Former News International chief executive Rebekah Brooks received a pay-off potentially worth more than £7m when she left the newspaper group last year.
Brooks resigned from the company on 15 July 2011, days after the it closed the News of the World in the wake of revelations that it hacked the voicemail messages of murdered schoolgirl Milly Dowler.
The Financial Times reports (£) that Brooks, who is due to face trial over the phone-hacking scandal next year, received a pay-off consisting of “cash and pension payments as well as an allowance for legal fees and the use of a chauffeur-driven car”.
It was also said to include “clawback clauses” described by sources as “substantial”.
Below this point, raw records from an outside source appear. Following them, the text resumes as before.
(** C10, as amended: the byte size of the image file has no part in a
    save.  Saving a notebook, or a smartphone, and saving the same
    product with an image file of any other length, in the same store and
    under the same key, end the same way: with the same exception or
    both without one; and when the first, an ordinary row, is stored, so
    is the second: it comes back with its fields and the table of its
    class holds them.
    [MAX_IMAGE_SIZE] is declared and read by no operation.  Whether a
    product with an image within the bounds is saved is for the database
    alone to say (C1), not for the file size. *)
Theorem Product_save_ignores_size (st : Store) (key : option Z) (bytes : Z) :
  (∀ x : NoteBook,
     raised (Product_save (Instance key (NoteBook_resized bytes x)) st).1
       = raised (Product_save (Instance key x) st).1 ∧
     (ordinary_row st (notebook_product x) →
      raised (Product_save (Instance key x) st).1 = None →
      ∃ self',
        (Product_save (Instance key (NoteBook_resized bytes x)) st).1
          = Ok self' ∧
        fields self' = NoteBook_resized bytes x ∧
        persisted self'
          (Product_save (Instance key (NoteBook_resized bytes x)) st).2)) ∧
  (∀ x : Smartphone,
     raised (Product_save (Instance key (Smartphone_resized bytes x)) st).1
       = raised (Product_save (Instance key x) st).1 ∧
     (ordinary_row st (smartphone_product x) →
      raised (Product_save (Instance key x) st).1 = None →
      ∃ self',
        (Product_save (Instance key (Smartphone_resized bytes x)) st).1
          = Ok self' ∧
        fields self' = Smartphone_resized bytes x ∧
        persisted self'
          (Product_save (Instance key (Smartphone_resized bytes x)) st).2)) ∧
  MAX_IMAGE_SIZE = 3145728.
Proof.
  split; [|split; [|reflexivity]].
  - intros x. rewrite NoteBook_resized_save.
    destruct (image (notebook_product x)) as [img|] eqn:Himg.
    + rewrite (Product_save_cases (Instance key x) img st) by exact Himg.
      destruct (decompression_bomb img); [done|].
      repeat case_bool_decide; try done.
      pose proof (Model_save_persists (Instance key (NoteBook_resized bytes x))
                    st) as Hsaved.
      rewrite !Model_save_run in *.
      change (refusal st (Instance key (NoteBook_resized bytes x)))
        with (refusal st (Instance key x)) in *.
      destruct (refusal st (Instance key x)); [done|].
      split; [done|]. intros _ _. by apply Hsaved.
    + unfold Product_save. cbn. by rewrite Himg.
  - intros x. rewrite Smartphone_resized_save.
    destruct (image (smartphone_product x)) as [img|] eqn:Himg.
    + rewrite (Product_save_cases (Instance key x) img st) by exact Himg.
      destruct (decompression_bomb img); [done|].
      repeat case_bool_decide; try done.
      pose proof (Model_save_persists
                    (Instance key (Smartphone_resized bytes x)) st) as Hsaved.
      rewrite !Model_save_run in *.
      change (refusal st (Instance key (Smartphone_resized bytes x)))
        with (refusal st (Instance key x)) in *.
      destruct (refusal st (Instance key x)); [done|].
      split; [done|]. intros _ _. by apply Hsaved.
    + unfold Product_save. cbn. by rewrite Himg.
Qed.

(** C1, the claim as first stated fails: a 300 by 900 image has a
    dimension above 800, yet saving it raises
    [MinResolutionErrorException], not [MaxResolutionErrorException]. *)
Lemma Product_save_wide_image_fails_low :
  above_maximum (photo 300 900 204800) ∧
  (Product_save (new_notebook 300 900 204800) iphone_shop).1
    = Raise MinResolutionErrorException ∧
  (Product_save (new_notebook 300 900 204800) iphone_shop).1
    ≠ Raise MaxResolutionErrorException.
Proof.
  split; [right; reflexivity|]. split; [reflexivity|discriminate].
Qed.

(** C9, the claim as first stated fails: an image of 300 by 600000
    pixels has a dimension below 400 and one above 800, yet saving it
    raises neither resolution error: [Image.open] refuses it. *)
Lemma Product_save_huge_image_fails_earlier :
  below_minimum (photo 300 600000 204800) ∧
  above_maximum (photo 300 600000 204800) ∧
  Product_save (new_notebook 300 600000 204800) iphone_shop
    = (Raise DecompressionBombError, iphone_shop) ∧
  (Product_save (new_notebook 300 600000 204800) iphone_shop).1
    ≠ Raise MinResolutionErrorException.
Proof.
  split; [left; reflexivity|]. split; [right; reflexivity|].
  split; [reflexivity|discriminate].
Qed.

(** C10, the claim as first stated fails: a notebook with a 600 by 800
    image, within the bounds, is not saved when its slug is that of a
    stored notebook. *)
Lemma Product_save_in_bounds_not_saved :
  in_bounds (photo 600 800 204800) ∧
  Product_save (Instance None (notebook 1 "macbook" (photo 600 800 204800)))
    stocked_shop
    = (Raise IntegrityError, stocked_shop).
Proof. split; [unfold in_bounds; simpl; lia|reflexivity]. Qed.

(** An image of 20000 by 20000 pixels, above the maximum and not below
    the minimum, does not reach the resolution checks either. *)
Example Product_save_huge_image_not_high :
  above_maximum (photo 20000 20000 204800) ∧
  Product_save (new_notebook 20000 20000 204800) iphone_shop
    = (Raise DecompressionBombError, iphone_shop).
Proof. split; [left; reflexivity|reflexivity]. Qed.

(** The three scenarios of the specification: 300 by 300 fails low, 801
    by 801 fails high, 500 by 600 is stored; and a notebook that takes
    the slug of another is refused by the database. *)
Lemma Product_save_outcome_witness :
  Product_save (new_notebook 300 300 204800) iphone_shop
    = (Raise MinResolutionErrorException, iphone_shop) ∧
  Product_save (new_notebook 801 801 204800) iphone_shop
    = (Raise MaxResolutionErrorException, iphone_shop) ∧
  (∃ self', (Product_save (new_notebook 500 600 204800) iphone_shop).1
              = Ok self' ∧
            fields self' = fields (new_notebook 500 600 204800) ∧
            persisted self'
              (Product_save (new_notebook 500 600 204800) iphone_shop).2) ∧
  Product_save (Instance None (notebook 1 "macbook" (photo 500 600 204800)))
    stocked_shop
    = (Raise IntegrityError, stocked_shop).
Proof.
  split; [|split; [|split]].
  - destruct (Product_save_outcome (new_notebook 300 300 204800)
                (photo 300 300 204800) iphone_shop) as (_ & Hlow & _);
      [reflexivity|unfold opens; simpl; lia|ordinary|].
    apply Hlow. left. reflexivity.
  - destruct (Product_save_outcome (new_notebook 801 801 204800)
                (photo 801 801 204800) iphone_shop) as (_ & _ & Hhigh & _);
      [reflexivity|unfold opens; simpl; lia|ordinary|].
    apply Hhigh; [left; reflexivity|]. unfold below_minimum. simpl. lia.
  - destruct (Product_save_outcome (new_notebook 500 600 204800)
                (photo 500 600 204800) iphone_shop) as (Hin & _ & _);
      [reflexivity|unfold opens; simpl; lia|ordinary|].
    apply Hin. split; [unfold in_bounds; simpl; lia|reflexivity].
  - destruct (Product_save_outcome
                (Instance None (notebook 1 "macbook" (photo 500 600 204800)))
                (photo 500 600 204800) stocked_shop) as (_ & _ & _ & Hdb);
      [reflexivity|unfold opens; simpl; lia|ordinary|].
    apply Hdb; [unfold in_bounds; simpl; lia|reflexivity].
Defined.

Lemma Product_save_minimum_first_witness :
  Product_save (new_notebook 300 900 204800) iphone_shop
    = (Raise MinResolutionErrorException, iphone_shop) ∧
  (Product_save (new_notebook 300 900 204800) iphone_shop).1
    ≠ Raise MaxResolutionErrorException.
Proof.
  apply (Product_save_minimum_first (new_notebook 300 900 204800)
           (photo 300 900 204800) iphone_shop).
  - reflexivity.
  - unfold opens. simpl. lia.
  - left. reflexivity.
  - right. reflexivity.
Defined.

(** A notebook with a 600 by 800 image of four megabytes, more than
    [MAX_IMAGE_SIZE], is stored like the one of 200 kilobytes. *)
Lemma Product_save_ignores_size_witness :
  4194304 > MAX_IMAGE_SIZE ∧
  ∃ self',
    (Product_save (new_notebook 600 800 4194304) iphone_shop).1 = Ok self' ∧
    fields self' = fields (new_notebook 600 800 4194304) ∧
    persisted self' (Product_save (new_notebook 600 800 4194304) iphone_shop).2.
Proof.
  split; [reflexivity|].
  destruct (Product_save_ignores_size iphone_shop None 4194304)
    as (Hnotebook & _).
  destruct (Hnotebook (notebook 1 "zenbook" (photo 600 800 204800)))
    as (_ & Hsaved).
  apply Hsaved; [ordinary|reflexivity].
Defined.

(** ** [sorted] and [order_by] *)

Section Sorted.
Context {A : Type} (key : A → Z).

Lemma insert_desc_perm x ys : insert_desc key x ys ≡ₚ x :: ys.
Proof.
  induction ys as [|y ys IH]; simpl; [done|].
  case_bool_decide; [|done]. rewrite IH. apply Permutation_swap.
Qed.

Lemma sorted_reverse_perm xs : sorted_reverse key xs ≡ₚ xs.
Proof.
  induction xs as [|x xs IH]; simpl; [done|].
  rewrite insert_desc_perm. by rewrite IH.
Qed.

Lemma insert_desc_sorted x ys :
  StronglySorted (descending key) ys →
  StronglySorted (descending key) (insert_desc key x ys).
Proof.
  induction 1 as [|y ys Hs IH Hy]; simpl.
  - repeat constructor.
  - case_bool_decide as Hlt.
    + constructor; [done|].
      rewrite Forall_forall in Hy |- *. intros z Hz.
      rewrite insert_desc_perm in Hz. apply elem_of_cons in Hz as [->|Hz].
      * unfold descending. lia.
      * by apply Hy.
    + constructor; [by constructor|].
      constructor; [unfold descending; lia|].
      rewrite Forall_forall in Hy |- *. intros z Hz. specialize (Hy z Hz).
      unfold descending in *. lia.
Qed.

Lemma sorted_reverse_sorted xs :
  StronglySorted (descending key) (sorted_reverse key xs).
Proof.
  induction xs as [|x xs IH]; simpl; [constructor|].
  by apply insert_desc_sorted.
Qed.

Lemma StronglySorted_lookup (l : list A) i j x y :
  StronglySorted (descending key) l →
  l !! i = Some x → l !! j = Some y → (i < j)%nat → descending key x y.
Proof.
  intros Hs. revert i j.
  induction Hs as [|z l Hs IH Hz]; intros i j Hi Hj Hij; [done|].
  destruct j as [|j]; [lia|]. simpl in Hj. destruct i as [|i]; simpl in Hi.
  - injection Hi as ->. rewrite Forall_forall in Hz. apply Hz.
    by eapply list_elem_of_lookup_2.
  - eapply IH; eauto. lia.
Qed.

(** An inserted element passes the elements of greater key and stops
    before the first that has none. *)
Lemma insert_desc_app x l1 l2 :
  Forall (λ y, key x < key y) l1 →
  match l2 with [] => True | y :: _ => key y ≤ key x end →
  insert_desc key x (l1 ++ l2) = l1 ++ x :: l2.
Proof.
  induction 1 as [|y l1 Hy _ IH]; simpl; intros H2.
  - destruct l2 as [|y l2]; [done|]. simpl. case_bool_decide; [lia|done].
  - case_bool_decide; [|lia]. by rewrite IH.
Qed.

End Sorted.

(** Sorting on a boolean key, largest first, is a stable partition. *)
Lemma sorted_reverse_bool {A} (f : A → bool) (xs : list A) :
  sorted_reverse (λ x, Z.b2z (f x)) xs =
  List.filter f xs ++ List.filter (λ x, negb (f x)) xs.
Proof.
  induction xs as [|x xs IH]; simpl; [done|]. rewrite IH.
  destruct (f x) eqn:Hx; simpl.
  - destruct (List.filter f xs ++ _) as [|y l] eqn:E; simpl; [done|].
    case_bool_decide as Hlt; [|done]. rewrite Hx in Hlt.
    destruct (f y); simpl in Hlt; lia.
  - apply insert_desc_app.
    + apply Forall_forall. intros y Hy.
      apply list_elem_of_In, filter_In in Hy as [_ ->].
      simpl. rewrite Hx. simpl. lia.
    + destruct (List.filter (λ x, negb (f x)) xs) as [|y l] eqn:E; [done|].
      assert (In y (List.filter (λ x, negb (f x)) xs)) as Hy
        by (rewrite E; by left).
      apply filter_In in Hy as [_ Hy]. apply negb_true_iff in Hy.
      simpl. rewrite Hx, Hy. simpl. lia.
Qed.

(** [.order_by('-id')[:n]] returns the [n] most recent rows. *)
Lemma slice_order_by_most_recent {A} (n : nat) (t : table A) :
  most_recent n t (slice n (order_by_desc_id t)).
Proof.
  unfold most_recent, slice, order_by_desc_id.
  pose proof (sorted_reverse_perm fst t) as Hp.
  pose proof (sorted_reverse_sorted fst t) as Hs.
  set (l := sorted_reverse fst t) in *.
  split; [|split].
  - rewrite length_take. by rewrite (Permutation_length Hp).
  - intros i j x y Hi Hj Hij.
    apply lookup_take_Some in Hi as [Hi _].
    apply lookup_take_Some in Hj as [Hj _].
    apply (StronglySorted_lookup fst l i j x y Hs Hi Hj Hij).
  - exists (drop n l). split.
    + by rewrite take_drop.
    + intros x y Hx Hy. rewrite <- (take_drop n l) in Hs.
      apply (StronglySorted_app_1_elem_of _ _ _ _ _ Hs Hx Hy).
Qed.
The pay-off has come to light as parent company News Corp prepares to hold its annual general meeting.
Brooks and former News of the World editor Andy Coulson will face trial over allegations linked to phone hacking in September 2013
Brooks faces a charge of conspiring with others to intercept voicemail messages between October 3 2000 and August 9 2006, and is also accused in relation to Milly Dowler between April 9 and 21 2002, and Andrew Gilchrist between December 3 2002 and January 22 2002.
The 44-year-old is also accused of conspiracy to pervert the course of justice over allegations that she tried to conceal information from police investigating phone hacking and claims of corrupt payments to public officials at The Sun and the News of the World.